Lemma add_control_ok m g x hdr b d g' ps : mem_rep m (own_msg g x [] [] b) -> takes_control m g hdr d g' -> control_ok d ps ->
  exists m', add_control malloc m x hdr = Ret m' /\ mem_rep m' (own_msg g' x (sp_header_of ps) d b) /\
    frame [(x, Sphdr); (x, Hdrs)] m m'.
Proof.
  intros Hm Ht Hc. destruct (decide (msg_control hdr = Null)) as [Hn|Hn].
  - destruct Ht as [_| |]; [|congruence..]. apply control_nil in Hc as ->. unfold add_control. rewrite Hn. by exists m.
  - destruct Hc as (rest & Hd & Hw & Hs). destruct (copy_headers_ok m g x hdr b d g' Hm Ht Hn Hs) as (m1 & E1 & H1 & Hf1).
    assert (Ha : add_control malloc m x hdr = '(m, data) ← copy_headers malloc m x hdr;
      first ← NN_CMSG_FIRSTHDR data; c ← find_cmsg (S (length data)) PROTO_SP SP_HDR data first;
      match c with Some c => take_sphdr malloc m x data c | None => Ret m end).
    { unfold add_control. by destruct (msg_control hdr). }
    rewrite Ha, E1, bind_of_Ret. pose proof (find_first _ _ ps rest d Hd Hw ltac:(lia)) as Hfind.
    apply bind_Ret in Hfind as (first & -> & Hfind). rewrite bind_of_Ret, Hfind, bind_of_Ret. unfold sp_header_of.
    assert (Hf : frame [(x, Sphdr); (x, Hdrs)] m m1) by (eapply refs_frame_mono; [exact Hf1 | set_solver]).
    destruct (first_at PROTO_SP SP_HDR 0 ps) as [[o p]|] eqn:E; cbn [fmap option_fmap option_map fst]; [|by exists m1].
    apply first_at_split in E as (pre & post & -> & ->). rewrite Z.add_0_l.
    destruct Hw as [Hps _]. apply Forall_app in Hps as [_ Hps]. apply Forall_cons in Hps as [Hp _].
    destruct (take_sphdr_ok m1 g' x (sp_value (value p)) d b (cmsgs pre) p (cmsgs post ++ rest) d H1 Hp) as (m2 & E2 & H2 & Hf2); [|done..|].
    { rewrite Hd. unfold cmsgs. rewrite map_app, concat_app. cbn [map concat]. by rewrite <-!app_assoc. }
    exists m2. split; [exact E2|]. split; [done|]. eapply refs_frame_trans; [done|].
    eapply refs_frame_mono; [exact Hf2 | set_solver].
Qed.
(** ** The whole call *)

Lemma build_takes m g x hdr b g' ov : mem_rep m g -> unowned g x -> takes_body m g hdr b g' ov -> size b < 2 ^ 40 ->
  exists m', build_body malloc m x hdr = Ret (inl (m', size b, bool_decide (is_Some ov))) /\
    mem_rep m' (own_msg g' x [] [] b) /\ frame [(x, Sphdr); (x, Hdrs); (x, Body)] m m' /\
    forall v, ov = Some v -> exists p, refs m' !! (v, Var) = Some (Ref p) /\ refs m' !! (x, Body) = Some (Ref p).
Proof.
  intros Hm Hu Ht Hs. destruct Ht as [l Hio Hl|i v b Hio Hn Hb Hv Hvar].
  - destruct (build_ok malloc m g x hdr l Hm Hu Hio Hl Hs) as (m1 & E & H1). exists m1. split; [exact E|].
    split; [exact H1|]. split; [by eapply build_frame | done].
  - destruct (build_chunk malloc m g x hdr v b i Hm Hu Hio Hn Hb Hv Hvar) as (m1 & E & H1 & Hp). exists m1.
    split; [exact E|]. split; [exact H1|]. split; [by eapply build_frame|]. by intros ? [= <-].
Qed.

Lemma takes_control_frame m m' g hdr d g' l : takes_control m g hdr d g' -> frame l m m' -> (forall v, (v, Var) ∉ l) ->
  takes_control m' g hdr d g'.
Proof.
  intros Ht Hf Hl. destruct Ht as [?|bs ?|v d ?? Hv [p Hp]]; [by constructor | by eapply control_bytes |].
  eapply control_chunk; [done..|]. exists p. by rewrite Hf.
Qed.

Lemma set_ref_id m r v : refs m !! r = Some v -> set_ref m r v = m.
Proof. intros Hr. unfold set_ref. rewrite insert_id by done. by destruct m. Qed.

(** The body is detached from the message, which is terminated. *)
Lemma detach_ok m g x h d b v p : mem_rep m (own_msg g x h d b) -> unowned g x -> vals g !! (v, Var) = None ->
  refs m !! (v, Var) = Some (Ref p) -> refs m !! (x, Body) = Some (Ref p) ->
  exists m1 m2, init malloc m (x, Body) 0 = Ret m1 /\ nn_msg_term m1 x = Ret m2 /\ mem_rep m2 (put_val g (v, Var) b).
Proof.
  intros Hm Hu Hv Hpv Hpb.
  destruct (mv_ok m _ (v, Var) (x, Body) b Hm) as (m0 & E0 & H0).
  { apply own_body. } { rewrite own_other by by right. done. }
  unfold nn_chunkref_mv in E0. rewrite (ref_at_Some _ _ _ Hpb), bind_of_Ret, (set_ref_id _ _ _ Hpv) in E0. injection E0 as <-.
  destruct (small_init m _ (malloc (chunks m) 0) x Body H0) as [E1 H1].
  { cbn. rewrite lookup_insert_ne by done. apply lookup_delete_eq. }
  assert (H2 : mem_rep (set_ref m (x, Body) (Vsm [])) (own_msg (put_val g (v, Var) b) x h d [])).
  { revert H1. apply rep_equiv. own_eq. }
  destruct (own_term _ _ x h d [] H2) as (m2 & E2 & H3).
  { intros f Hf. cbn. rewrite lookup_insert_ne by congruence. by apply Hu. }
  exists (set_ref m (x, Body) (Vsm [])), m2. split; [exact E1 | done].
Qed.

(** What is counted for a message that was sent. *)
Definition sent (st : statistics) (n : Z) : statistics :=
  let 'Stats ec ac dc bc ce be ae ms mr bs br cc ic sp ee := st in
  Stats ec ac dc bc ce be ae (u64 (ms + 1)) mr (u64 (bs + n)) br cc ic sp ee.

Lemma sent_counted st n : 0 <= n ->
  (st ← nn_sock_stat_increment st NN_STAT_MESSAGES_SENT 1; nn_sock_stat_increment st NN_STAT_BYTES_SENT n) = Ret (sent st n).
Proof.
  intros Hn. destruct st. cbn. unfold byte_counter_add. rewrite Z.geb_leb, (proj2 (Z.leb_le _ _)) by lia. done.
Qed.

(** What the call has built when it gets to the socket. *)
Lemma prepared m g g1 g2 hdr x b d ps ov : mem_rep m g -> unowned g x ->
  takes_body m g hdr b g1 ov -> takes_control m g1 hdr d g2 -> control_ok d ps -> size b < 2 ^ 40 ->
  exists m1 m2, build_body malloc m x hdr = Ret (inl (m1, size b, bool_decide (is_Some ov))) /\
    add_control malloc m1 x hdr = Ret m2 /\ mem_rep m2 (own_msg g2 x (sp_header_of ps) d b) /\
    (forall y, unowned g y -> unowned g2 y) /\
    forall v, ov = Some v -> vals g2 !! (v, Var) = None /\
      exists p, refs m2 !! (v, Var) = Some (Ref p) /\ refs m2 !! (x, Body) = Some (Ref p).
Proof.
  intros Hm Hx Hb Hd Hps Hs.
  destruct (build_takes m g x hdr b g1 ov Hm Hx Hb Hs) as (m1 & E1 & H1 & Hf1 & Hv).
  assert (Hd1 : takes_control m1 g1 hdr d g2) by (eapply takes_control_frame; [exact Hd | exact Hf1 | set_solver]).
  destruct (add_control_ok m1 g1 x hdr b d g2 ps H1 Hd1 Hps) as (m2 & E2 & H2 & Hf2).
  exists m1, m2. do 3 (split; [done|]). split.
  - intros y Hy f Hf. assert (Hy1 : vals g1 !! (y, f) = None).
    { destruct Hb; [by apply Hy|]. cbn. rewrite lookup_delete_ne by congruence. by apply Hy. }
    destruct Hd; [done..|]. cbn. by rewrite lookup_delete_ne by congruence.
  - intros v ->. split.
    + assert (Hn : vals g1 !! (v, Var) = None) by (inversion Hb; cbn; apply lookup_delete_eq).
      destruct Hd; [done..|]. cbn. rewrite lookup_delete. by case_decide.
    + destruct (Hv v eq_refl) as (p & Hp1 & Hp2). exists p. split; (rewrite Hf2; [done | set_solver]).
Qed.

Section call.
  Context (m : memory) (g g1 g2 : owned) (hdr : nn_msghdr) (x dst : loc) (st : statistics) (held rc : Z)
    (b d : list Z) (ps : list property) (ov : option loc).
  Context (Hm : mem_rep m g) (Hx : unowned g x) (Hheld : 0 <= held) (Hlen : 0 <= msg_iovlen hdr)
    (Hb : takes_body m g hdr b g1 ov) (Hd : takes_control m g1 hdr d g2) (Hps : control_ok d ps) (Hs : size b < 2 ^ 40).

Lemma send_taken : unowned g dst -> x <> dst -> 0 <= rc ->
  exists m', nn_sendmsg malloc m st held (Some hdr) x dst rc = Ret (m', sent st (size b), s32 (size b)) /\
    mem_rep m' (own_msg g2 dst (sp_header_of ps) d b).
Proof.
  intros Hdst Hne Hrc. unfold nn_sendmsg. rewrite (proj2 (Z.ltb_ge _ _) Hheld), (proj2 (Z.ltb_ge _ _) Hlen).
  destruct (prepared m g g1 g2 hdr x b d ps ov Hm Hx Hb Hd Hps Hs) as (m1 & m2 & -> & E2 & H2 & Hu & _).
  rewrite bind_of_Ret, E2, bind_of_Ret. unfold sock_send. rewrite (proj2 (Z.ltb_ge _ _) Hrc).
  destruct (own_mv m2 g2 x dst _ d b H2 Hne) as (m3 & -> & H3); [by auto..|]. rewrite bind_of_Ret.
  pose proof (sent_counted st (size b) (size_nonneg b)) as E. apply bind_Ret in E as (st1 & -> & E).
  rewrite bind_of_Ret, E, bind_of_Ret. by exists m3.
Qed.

########################################

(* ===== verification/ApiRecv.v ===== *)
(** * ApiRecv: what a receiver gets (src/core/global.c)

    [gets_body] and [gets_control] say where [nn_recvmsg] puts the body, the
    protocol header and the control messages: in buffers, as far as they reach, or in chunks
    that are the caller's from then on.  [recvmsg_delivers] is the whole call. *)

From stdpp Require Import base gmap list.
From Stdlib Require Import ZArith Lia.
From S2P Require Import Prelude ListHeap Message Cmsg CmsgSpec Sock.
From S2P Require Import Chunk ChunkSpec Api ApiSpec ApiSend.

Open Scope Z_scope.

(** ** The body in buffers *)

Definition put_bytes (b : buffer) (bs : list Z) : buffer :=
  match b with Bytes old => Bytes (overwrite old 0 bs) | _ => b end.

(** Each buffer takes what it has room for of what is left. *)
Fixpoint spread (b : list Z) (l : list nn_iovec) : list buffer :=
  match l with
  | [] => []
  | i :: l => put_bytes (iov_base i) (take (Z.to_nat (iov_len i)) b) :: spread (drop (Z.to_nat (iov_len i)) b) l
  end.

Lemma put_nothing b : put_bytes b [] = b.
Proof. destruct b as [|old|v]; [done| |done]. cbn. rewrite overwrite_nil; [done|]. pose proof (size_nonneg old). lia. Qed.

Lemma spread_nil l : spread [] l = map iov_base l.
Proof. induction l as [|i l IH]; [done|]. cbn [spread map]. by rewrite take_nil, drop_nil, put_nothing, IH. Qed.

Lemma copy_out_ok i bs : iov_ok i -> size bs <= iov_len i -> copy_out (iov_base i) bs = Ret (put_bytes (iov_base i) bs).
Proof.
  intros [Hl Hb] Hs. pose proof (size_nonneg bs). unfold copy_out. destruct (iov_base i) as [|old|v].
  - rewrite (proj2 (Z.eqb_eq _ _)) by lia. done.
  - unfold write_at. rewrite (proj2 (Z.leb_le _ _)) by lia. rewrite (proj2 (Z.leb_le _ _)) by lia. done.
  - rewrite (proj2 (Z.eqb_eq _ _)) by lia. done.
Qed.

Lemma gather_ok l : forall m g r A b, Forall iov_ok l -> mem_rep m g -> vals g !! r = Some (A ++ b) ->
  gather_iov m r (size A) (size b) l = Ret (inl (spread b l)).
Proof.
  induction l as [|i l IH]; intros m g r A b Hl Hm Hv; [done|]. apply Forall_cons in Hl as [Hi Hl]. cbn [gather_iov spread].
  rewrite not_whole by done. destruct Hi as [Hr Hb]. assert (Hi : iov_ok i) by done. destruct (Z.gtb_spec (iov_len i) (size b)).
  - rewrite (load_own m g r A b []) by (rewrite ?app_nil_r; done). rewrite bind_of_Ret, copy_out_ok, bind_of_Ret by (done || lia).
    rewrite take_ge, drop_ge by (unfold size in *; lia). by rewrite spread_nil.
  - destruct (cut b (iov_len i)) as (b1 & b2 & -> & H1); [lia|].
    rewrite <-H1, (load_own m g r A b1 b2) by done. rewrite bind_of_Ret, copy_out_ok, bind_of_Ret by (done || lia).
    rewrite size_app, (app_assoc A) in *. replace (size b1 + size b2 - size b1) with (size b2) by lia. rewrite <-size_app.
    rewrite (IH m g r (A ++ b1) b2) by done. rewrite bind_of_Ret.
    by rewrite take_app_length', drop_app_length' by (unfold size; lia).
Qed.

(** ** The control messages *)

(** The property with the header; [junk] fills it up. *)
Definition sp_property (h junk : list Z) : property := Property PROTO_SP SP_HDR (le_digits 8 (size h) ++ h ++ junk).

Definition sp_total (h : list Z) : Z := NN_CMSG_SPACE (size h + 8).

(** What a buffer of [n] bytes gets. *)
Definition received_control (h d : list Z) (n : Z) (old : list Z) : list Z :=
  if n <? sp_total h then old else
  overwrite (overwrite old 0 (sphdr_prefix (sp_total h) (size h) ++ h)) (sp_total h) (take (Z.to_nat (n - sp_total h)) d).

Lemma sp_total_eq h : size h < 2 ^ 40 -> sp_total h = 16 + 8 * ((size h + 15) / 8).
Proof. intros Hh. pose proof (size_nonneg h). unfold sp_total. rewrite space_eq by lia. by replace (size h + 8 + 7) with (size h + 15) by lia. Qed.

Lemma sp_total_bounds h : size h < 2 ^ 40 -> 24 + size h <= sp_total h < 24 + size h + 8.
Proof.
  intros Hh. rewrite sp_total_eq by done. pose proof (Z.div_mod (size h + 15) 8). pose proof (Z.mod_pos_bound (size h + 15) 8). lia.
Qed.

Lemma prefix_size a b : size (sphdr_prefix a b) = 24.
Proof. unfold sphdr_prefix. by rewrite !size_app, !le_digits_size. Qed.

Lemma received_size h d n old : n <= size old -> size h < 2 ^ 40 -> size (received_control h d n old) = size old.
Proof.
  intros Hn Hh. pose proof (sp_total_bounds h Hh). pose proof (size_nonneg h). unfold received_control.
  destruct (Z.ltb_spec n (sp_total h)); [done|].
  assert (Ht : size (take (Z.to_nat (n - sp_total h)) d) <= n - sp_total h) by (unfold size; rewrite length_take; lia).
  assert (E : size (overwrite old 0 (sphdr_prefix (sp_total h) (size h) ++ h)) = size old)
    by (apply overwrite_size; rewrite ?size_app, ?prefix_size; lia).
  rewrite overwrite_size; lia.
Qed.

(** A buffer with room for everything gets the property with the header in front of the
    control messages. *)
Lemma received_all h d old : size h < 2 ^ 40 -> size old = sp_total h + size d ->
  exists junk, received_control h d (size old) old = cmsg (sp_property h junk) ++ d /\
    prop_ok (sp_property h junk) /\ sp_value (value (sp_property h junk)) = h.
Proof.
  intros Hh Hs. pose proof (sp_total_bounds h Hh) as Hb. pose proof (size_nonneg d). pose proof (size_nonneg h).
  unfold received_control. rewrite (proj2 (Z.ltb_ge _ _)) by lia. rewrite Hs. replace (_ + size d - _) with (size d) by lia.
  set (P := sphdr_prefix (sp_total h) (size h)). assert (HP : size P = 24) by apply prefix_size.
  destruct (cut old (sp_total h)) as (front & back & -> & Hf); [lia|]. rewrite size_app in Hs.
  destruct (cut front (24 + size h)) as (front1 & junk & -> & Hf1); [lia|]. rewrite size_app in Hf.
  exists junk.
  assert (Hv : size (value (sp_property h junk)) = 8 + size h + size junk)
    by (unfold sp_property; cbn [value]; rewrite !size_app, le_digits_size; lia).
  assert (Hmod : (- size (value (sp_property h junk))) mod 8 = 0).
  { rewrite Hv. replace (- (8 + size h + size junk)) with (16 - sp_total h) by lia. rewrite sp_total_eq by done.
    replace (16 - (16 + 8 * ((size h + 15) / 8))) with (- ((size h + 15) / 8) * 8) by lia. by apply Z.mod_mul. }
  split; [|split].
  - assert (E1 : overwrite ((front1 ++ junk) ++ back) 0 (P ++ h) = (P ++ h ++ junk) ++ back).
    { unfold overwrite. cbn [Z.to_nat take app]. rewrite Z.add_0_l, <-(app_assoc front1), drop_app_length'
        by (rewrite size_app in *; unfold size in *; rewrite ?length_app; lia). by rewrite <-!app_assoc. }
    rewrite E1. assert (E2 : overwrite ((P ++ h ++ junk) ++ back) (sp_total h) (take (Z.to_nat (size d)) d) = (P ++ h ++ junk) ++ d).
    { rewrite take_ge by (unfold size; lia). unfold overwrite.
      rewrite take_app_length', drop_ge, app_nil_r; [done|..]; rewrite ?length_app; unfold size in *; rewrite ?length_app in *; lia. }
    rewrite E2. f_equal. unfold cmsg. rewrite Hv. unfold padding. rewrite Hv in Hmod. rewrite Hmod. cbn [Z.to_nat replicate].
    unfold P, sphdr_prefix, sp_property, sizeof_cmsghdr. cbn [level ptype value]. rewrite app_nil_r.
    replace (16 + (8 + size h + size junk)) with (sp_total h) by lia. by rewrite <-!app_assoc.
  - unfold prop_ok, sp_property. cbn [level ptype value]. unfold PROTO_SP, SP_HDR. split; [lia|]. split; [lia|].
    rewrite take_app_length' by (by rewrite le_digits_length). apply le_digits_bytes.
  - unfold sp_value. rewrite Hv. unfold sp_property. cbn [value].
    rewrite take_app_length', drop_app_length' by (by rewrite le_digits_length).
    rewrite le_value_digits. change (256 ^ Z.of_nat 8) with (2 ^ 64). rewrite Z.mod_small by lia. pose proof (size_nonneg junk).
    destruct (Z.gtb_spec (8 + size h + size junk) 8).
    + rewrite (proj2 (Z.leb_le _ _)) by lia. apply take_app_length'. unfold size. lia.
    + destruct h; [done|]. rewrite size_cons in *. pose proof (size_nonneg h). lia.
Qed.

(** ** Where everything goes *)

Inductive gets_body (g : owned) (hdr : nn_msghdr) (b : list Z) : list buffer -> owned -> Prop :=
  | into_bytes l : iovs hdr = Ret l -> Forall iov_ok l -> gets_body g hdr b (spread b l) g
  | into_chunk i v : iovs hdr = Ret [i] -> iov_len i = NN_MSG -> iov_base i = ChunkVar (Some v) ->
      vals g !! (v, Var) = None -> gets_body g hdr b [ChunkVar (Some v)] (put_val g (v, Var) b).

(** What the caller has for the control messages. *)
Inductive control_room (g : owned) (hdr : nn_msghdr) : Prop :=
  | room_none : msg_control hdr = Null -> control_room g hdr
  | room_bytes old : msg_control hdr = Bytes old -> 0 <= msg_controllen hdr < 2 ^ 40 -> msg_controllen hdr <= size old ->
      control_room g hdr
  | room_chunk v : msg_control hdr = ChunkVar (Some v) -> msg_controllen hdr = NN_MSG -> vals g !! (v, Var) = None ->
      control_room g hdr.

########################################

Exercise -
Some lines above contain the word "Inductive". Copy each of them.

Exercise solution -
Inductive gets_body (g : owned) (hdr : nn_msghdr) (b : list Z) : list buffer -> owned -> Prop :=
Inductive control_room (g : owned) (hdr : nn_msghdr) : Prop :=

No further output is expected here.